*** Opening DATA PROVIDED ***

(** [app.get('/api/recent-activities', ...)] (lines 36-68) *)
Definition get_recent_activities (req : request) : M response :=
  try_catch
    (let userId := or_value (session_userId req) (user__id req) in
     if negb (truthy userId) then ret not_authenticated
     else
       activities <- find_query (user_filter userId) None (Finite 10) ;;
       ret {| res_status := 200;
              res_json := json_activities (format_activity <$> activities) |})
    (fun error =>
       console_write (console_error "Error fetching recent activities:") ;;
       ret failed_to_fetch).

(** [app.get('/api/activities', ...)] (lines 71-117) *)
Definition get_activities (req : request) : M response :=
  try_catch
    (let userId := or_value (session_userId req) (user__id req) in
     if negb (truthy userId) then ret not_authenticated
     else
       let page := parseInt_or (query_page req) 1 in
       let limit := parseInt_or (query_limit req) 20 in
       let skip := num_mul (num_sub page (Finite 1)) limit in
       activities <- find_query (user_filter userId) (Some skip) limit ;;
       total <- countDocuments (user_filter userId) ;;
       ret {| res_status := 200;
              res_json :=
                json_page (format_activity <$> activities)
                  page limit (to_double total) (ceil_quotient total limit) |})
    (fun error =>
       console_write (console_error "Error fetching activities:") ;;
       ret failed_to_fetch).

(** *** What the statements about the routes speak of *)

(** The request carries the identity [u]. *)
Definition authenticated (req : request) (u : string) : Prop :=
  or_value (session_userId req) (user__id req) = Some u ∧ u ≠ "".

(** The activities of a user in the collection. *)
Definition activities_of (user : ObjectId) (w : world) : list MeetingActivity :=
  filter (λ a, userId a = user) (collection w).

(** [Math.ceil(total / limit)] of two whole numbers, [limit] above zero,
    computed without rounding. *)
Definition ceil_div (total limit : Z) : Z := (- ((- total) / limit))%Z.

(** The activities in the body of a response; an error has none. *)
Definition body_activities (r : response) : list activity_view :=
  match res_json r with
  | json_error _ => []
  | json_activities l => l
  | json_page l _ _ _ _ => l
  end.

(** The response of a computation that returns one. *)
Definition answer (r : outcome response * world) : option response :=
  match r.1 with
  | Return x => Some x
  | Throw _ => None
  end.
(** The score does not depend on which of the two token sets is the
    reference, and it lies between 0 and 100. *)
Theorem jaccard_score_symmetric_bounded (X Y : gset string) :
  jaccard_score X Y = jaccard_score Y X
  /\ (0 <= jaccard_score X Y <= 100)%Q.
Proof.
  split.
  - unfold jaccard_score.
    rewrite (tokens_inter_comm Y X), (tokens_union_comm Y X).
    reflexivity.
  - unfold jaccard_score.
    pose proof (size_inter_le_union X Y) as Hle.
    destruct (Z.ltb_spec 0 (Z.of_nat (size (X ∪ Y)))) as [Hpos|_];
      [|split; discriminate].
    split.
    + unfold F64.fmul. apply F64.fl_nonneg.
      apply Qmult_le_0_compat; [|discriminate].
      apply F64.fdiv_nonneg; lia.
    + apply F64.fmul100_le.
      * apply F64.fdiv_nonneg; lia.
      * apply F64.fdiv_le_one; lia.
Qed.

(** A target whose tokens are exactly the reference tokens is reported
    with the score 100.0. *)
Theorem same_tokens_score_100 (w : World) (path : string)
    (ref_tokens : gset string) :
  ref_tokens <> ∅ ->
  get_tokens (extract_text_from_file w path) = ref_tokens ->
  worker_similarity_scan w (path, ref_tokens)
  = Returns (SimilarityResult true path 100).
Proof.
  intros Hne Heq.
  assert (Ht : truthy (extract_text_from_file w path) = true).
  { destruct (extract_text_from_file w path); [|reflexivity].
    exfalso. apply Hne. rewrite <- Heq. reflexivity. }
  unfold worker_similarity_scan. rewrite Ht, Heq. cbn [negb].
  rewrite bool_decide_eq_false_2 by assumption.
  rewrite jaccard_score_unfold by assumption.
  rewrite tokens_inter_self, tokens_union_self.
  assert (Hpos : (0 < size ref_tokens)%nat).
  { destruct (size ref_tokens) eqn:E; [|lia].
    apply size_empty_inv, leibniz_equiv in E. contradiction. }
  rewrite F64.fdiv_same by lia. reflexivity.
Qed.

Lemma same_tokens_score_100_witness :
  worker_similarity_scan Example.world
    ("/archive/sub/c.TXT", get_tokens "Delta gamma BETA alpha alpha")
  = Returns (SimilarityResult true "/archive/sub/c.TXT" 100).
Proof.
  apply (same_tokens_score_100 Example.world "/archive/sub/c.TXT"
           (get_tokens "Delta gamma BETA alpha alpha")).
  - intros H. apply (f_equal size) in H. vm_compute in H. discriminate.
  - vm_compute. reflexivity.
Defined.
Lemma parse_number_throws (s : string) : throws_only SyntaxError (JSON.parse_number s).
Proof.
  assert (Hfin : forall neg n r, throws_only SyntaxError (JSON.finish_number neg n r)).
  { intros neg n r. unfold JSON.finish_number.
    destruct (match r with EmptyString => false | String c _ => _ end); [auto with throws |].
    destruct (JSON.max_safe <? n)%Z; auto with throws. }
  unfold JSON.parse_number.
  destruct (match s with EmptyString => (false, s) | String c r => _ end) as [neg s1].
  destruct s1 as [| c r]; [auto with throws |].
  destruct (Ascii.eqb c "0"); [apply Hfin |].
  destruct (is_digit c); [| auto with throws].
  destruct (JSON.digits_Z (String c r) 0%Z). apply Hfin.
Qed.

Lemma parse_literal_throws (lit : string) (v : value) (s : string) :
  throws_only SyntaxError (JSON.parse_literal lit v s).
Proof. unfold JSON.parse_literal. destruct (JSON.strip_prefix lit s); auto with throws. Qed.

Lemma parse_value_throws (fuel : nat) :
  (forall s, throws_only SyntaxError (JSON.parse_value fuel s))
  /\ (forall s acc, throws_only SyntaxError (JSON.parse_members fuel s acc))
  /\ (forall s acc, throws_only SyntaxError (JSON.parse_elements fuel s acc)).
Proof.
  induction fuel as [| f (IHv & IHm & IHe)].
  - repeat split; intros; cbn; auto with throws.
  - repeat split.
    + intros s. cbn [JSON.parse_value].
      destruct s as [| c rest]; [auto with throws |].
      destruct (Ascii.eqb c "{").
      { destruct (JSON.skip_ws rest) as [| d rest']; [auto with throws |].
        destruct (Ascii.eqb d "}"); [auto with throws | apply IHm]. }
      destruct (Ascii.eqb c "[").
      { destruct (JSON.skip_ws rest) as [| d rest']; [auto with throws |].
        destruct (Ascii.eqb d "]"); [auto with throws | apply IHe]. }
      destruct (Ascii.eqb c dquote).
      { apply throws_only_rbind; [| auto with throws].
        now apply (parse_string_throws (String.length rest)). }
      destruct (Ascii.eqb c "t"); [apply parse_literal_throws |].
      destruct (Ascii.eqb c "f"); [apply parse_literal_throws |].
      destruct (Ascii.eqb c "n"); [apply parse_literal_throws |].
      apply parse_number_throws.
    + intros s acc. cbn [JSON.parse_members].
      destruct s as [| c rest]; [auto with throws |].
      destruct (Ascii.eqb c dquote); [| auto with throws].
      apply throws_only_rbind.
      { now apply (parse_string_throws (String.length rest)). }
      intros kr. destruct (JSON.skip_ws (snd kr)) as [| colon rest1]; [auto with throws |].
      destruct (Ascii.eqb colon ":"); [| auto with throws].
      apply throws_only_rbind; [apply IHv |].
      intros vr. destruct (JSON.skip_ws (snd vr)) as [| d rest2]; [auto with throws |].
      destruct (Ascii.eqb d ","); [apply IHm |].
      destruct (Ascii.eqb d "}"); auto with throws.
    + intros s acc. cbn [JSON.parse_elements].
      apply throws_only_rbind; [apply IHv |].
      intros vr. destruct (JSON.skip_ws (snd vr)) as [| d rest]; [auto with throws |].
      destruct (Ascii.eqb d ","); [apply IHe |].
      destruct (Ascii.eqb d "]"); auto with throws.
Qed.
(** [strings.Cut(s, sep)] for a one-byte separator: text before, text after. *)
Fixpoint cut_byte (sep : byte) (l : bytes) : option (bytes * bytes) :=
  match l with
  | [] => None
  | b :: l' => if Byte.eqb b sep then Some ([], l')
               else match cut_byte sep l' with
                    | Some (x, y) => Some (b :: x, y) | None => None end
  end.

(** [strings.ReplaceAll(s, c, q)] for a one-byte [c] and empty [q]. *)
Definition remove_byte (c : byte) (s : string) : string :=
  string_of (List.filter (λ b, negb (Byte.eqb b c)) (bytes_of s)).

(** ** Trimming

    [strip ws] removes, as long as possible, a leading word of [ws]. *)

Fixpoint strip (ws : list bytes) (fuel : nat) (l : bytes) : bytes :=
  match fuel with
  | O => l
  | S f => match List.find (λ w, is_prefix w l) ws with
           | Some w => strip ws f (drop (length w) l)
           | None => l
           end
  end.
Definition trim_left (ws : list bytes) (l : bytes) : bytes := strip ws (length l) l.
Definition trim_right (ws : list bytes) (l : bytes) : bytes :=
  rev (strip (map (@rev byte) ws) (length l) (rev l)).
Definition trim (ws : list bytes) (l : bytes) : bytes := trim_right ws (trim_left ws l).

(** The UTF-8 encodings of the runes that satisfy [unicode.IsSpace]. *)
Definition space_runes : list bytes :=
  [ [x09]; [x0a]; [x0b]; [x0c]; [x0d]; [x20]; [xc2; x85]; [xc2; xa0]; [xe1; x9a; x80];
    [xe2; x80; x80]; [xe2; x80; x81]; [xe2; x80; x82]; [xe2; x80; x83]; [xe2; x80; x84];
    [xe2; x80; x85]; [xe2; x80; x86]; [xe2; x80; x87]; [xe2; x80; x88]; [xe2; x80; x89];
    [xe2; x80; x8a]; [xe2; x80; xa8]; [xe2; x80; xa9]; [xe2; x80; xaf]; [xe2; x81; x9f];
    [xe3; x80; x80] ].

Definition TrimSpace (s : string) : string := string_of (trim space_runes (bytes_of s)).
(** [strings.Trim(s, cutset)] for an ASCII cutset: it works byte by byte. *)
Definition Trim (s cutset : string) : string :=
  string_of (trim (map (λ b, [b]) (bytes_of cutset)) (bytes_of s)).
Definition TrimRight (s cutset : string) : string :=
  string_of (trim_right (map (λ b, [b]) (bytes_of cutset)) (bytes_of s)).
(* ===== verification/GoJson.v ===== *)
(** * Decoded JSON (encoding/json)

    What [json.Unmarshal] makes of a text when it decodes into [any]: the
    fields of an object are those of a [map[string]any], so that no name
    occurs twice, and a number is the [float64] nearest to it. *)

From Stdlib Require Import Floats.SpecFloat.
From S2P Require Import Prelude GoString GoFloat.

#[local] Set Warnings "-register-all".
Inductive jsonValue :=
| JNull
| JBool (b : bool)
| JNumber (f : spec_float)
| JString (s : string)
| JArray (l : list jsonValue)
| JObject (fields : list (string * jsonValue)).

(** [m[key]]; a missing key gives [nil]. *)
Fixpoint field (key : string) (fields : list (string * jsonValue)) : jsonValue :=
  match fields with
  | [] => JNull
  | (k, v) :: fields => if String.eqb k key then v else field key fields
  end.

*** Closing DATA PROVIDED ***

(REQUIRED WORK): When you reach the line holding "(** The activities in" in the records above, begin reproducing exactly, stop after the line holding "reference, and it", and output nothing else.

(REPLY TO THE TASK):
(** The activities in the body of a response; an error has none. *)
Definition body_activities (r : response) : list activity_view :=
  match res_json r with
  | json_error _ => []
  | json_activities l => l
  | json_page l _ _ _ _ => l
  end.

(** The response of a computation that returns one. *)
Definition answer (r : outcome response * world) : option response :=
  match r.1 with
  | Return x => Some x
  | Throw _ => None
  end.
(** The score does not depend on which of the two token sets is the
    reference, and it lies between 0 and 100. *)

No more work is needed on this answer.